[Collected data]
○ ○ ○
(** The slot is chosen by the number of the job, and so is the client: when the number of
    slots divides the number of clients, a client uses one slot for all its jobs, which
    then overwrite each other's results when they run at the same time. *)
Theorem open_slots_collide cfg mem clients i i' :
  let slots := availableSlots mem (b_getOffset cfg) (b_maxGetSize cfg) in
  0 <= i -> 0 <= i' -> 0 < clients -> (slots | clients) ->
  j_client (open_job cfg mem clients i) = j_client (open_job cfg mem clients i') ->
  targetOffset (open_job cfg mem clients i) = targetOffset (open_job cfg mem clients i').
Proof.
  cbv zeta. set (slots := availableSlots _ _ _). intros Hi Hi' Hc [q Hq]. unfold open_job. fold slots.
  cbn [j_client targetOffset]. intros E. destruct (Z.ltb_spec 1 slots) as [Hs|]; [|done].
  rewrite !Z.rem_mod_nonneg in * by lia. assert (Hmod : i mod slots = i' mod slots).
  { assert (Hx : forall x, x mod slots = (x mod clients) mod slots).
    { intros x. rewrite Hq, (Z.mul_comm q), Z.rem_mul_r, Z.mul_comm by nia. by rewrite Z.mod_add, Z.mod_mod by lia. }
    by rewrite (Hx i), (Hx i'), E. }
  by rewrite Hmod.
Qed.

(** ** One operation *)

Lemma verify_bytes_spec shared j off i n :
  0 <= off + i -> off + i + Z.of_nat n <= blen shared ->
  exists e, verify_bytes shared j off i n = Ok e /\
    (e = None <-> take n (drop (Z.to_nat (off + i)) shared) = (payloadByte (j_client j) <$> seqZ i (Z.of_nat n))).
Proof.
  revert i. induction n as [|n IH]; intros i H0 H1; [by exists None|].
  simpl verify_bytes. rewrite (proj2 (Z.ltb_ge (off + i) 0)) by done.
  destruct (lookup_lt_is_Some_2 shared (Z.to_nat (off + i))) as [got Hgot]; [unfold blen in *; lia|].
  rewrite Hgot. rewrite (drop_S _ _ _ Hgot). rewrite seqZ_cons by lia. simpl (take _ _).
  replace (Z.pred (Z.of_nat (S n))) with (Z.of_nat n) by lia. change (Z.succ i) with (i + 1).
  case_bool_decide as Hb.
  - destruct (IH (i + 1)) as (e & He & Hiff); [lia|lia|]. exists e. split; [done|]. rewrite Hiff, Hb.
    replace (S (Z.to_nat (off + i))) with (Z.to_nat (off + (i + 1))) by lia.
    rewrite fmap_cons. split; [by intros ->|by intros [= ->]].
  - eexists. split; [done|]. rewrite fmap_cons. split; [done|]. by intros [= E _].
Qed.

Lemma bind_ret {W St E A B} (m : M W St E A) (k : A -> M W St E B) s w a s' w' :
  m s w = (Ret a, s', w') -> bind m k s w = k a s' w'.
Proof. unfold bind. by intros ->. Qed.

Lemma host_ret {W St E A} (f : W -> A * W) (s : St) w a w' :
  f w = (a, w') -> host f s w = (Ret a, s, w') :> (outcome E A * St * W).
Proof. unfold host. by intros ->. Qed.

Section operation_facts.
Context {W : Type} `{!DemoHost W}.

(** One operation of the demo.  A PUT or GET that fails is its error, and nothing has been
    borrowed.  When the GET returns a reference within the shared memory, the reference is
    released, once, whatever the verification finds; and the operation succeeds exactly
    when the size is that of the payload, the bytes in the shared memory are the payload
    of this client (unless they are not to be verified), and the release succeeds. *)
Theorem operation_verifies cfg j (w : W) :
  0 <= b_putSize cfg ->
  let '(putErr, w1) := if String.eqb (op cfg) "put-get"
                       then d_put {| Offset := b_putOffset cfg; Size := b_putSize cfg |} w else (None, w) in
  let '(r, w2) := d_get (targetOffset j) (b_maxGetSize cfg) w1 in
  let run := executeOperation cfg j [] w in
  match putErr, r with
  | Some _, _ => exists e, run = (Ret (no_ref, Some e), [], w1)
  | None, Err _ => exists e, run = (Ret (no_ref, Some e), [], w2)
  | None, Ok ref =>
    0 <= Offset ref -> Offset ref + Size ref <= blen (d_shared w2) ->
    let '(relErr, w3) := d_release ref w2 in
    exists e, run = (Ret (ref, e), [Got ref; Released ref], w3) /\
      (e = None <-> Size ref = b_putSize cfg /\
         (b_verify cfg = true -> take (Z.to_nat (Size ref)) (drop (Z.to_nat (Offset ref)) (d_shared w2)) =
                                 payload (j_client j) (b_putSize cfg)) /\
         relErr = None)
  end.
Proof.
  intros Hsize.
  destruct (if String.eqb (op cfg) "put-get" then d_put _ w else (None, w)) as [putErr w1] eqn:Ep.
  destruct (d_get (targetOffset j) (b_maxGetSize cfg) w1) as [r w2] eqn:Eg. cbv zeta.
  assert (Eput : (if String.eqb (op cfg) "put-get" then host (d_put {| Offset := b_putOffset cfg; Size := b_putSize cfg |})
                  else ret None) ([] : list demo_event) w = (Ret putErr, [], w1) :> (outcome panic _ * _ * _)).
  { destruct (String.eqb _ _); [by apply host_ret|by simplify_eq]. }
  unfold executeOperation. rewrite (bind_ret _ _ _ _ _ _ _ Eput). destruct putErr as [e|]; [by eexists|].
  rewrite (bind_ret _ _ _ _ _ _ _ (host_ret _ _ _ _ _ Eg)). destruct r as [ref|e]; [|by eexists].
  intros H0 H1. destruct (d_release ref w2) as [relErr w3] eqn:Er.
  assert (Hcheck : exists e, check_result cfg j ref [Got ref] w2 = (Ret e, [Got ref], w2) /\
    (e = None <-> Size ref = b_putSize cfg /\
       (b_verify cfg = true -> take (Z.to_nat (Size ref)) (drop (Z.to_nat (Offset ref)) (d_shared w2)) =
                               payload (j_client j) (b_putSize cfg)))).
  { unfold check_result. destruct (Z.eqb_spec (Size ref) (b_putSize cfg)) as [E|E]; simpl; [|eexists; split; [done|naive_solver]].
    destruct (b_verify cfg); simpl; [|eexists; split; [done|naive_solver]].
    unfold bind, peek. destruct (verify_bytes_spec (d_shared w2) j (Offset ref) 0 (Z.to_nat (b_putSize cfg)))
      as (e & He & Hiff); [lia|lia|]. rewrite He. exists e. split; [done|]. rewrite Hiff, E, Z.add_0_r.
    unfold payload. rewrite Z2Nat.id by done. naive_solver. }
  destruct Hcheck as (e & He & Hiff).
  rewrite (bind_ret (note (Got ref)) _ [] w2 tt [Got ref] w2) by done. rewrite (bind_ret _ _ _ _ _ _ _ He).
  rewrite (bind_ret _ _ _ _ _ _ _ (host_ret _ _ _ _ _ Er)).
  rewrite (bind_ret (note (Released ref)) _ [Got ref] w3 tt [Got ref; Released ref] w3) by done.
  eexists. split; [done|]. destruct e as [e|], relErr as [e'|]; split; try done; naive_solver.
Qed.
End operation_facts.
○ ○ ○
**Task description:**
Write all the entries again precisely as they were given.

**Result below:**
(** The slot is chosen by the number of the job, and so is the client: when the number of
    slots divides the number of clients, a client uses one slot for all its jobs, which
    then overwrite each other's results when they run at the same time. *)
Theorem open_slots_collide cfg mem clients i i' :
  let slots := availableSlots mem (b_getOffset cfg) (b_maxGetSize cfg) in
  0 <= i -> 0 <= i' -> 0 < clients -> (slots | clients) ->
  j_client (open_job cfg mem clients i) = j_client (open_job cfg mem clients i') ->
  targetOffset (open_job cfg mem clients i) = targetOffset (open_job cfg mem clients i').
Proof.
  cbv zeta. set (slots := availableSlots _ _ _). intros Hi Hi' Hc [q Hq]. unfold open_job. fold slots.
  cbn [j_client targetOffset]. intros E. destruct (Z.ltb_spec 1 slots) as [Hs|]; [|done].
  rewrite !Z.rem_mod_nonneg in * by lia. assert (Hmod : i mod slots = i' mod slots).
  { assert (Hx : forall x, x mod slots = (x mod clients) mod slots).
    { intros x. rewrite Hq, (Z.mul_comm q), Z.rem_mul_r, Z.mul_comm by nia. by rewrite Z.mod_add, Z.mod_mod by lia. }
    by rewrite (Hx i), (Hx i'), E. }
  by rewrite Hmod.
Qed.

(** ** One operation *)

Lemma verify_bytes_spec shared j off i n :
  0 <= off + i -> off + i + Z.of_nat n <= blen shared ->
  exists e, verify_bytes shared j off i n = Ok e /\
    (e = None <-> take n (drop (Z.to_nat (off + i)) shared) = (payloadByte (j_client j) <$> seqZ i (Z.of_nat n))).
Proof.
  revert i. induction n as [|n IH]; intros i H0 H1; [by exists None|].
  simpl verify_bytes. rewrite (proj2 (Z.ltb_ge (off + i) 0)) by done.
  destruct (lookup_lt_is_Some_2 shared (Z.to_nat (off + i))) as [got Hgot]; [unfold blen in *; lia|].
  rewrite Hgot. rewrite (drop_S _ _ _ Hgot). rewrite seqZ_cons by lia. simpl (take _ _).
  replace (Z.pred (Z.of_nat (S n))) with (Z.of_nat n) by lia. change (Z.succ i) with (i + 1).
  case_bool_decide as Hb.
  - destruct (IH (i + 1)) as (e & He & Hiff); [lia|lia|]. exists e. split; [done|]. rewrite Hiff, Hb.
    replace (S (Z.to_nat (off + i))) with (Z.to_nat (off + (i + 1))) by lia.
    rewrite fmap_cons. split; [by intros ->|by intros [= ->]].
  - eexists. split; [done|]. rewrite fmap_cons. split; [done|]. by intros [= E _].
Qed.

Lemma bind_ret {W St E A B} (m : M W St E A) (k : A -> M W St E B) s w a s' w' :
  m s w = (Ret a, s', w') -> bind m k s w = k a s' w'.
Proof. unfold bind. by intros ->. Qed.

Lemma host_ret {W St E A} (f : W -> A * W) (s : St) w a w' :
  f w = (a, w') -> host f s w = (Ret a, s, w') :> (outcome E A * St * W).
Proof. unfold host. by intros ->. Qed.

Section operation_facts.
Context {W : Type} `{!DemoHost W}.

(** One operation of the demo.  A PUT or GET that fails is its error, and nothing has been
    borrowed.  When the GET returns a reference within the shared memory, the reference is
    released, once, whatever the verification finds; and the operation succeeds exactly
    when the size is that of the payload, the bytes in the shared memory are the payload
    of this client (unless they are not to be verified), and the release succeeds. *)
Theorem operation_verifies cfg j (w : W) :
  0 <= b_putSize cfg ->
  let '(putErr, w1) := if String.eqb (op cfg) "put-get"
                       then d_put {| Offset := b_putOffset cfg; Size := b_putSize cfg |} w else (None, w) in
  let '(r, w2) := d_get (targetOffset j) (b_maxGetSize cfg) w1 in
  let run := executeOperation cfg j [] w in
  match putErr, r with
  | Some _, _ => exists e, run = (Ret (no_ref, Some e), [], w1)
  | None, Err _ => exists e, run = (Ret (no_ref, Some e), [], w2)
  | None, Ok ref =>
    0 <= Offset ref -> Offset ref + Size ref <= blen (d_shared w2) ->
    let '(relErr, w3) := d_release ref w2 in
    exists e, run = (Ret (ref, e), [Got ref; Released ref], w3) /\
      (e = None <-> Size ref = b_putSize cfg /\
         (b_verify cfg = true -> take (Z.to_nat (Size ref)) (drop (Z.to_nat (Offset ref)) (d_shared w2)) =
                                 payload (j_client j) (b_putSize cfg)) /\
         relErr = None)
  end.
Proof.
  intros Hsize.
  destruct (if String.eqb (op cfg) "put-get" then d_put _ w else (None, w)) as [putErr w1] eqn:Ep.
  destruct (d_get (targetOffset j) (b_maxGetSize cfg) w1) as [r w2] eqn:Eg. cbv zeta.
  assert (Eput : (if String.eqb (op cfg) "put-get" then host (d_put {| Offset := b_putOffset cfg; Size := b_putSize cfg |})
                  else ret None) ([] : list demo_event) w = (Ret putErr, [], w1) :> (outcome panic _ * _ * _)).
  { destruct (String.eqb _ _); [by apply host_ret|by simplify_eq]. }
  unfold executeOperation. rewrite (bind_ret _ _ _ _ _ _ _ Eput). destruct putErr as [e|]; [by eexists|].
  rewrite (bind_ret _ _ _ _ _ _ _ (host_ret _ _ _ _ _ Eg)). destruct r as [ref|e]; [|by eexists].
  intros H0 H1. destruct (d_release ref w2) as [relErr w3] eqn:Er.
  assert (Hcheck : exists e, check_result cfg j ref [Got ref] w2 = (Ret e, [Got ref], w2) /\
    (e = None <-> Size ref = b_putSize cfg /\
       (b_verify cfg = true -> take (Z.to_nat (Size ref)) (drop (Z.to_nat (Offset ref)) (d_shared w2)) =
                               payload (j_client j) (b_putSize cfg)))).
  { unfold check_result. destruct (Z.eqb_spec (Size ref) (b_putSize cfg)) as [E|E]; simpl; [|eexists; split; [done|naive_solver]].
    destruct (b_verify cfg); simpl; [|eexists; split; [done|naive_solver]].
    unfold bind, peek. destruct (verify_bytes_spec (d_shared w2) j (Offset ref) 0 (Z.to_nat (b_putSize cfg)))
      as (e & He & Hiff); [lia|lia|]. rewrite He. exists e. split; [done|]. rewrite Hiff, E, Z.add_0_r.
    unfold payload. rewrite Z2Nat.id by done. naive_solver. }
  destruct Hcheck as (e & He & Hiff).
  rewrite (bind_ret (note (Got ref)) _ [] w2 tt [Got ref] w2) by done. rewrite (bind_ret _ _ _ _ _ _ _ He).
  rewrite (bind_ret _ _ _ _ _ _ _ (host_ret _ _ _ _ _ Er)).
  rewrite (bind_ret (note (Released ref)) _ [Got ref] w3 tt [Got ref; Released ref] w3) by done.
  eexists. split; [done|]. destruct e as [e|], relErr as [e'|]; split; try done; naive_solver.
Qed.
End operation_facts.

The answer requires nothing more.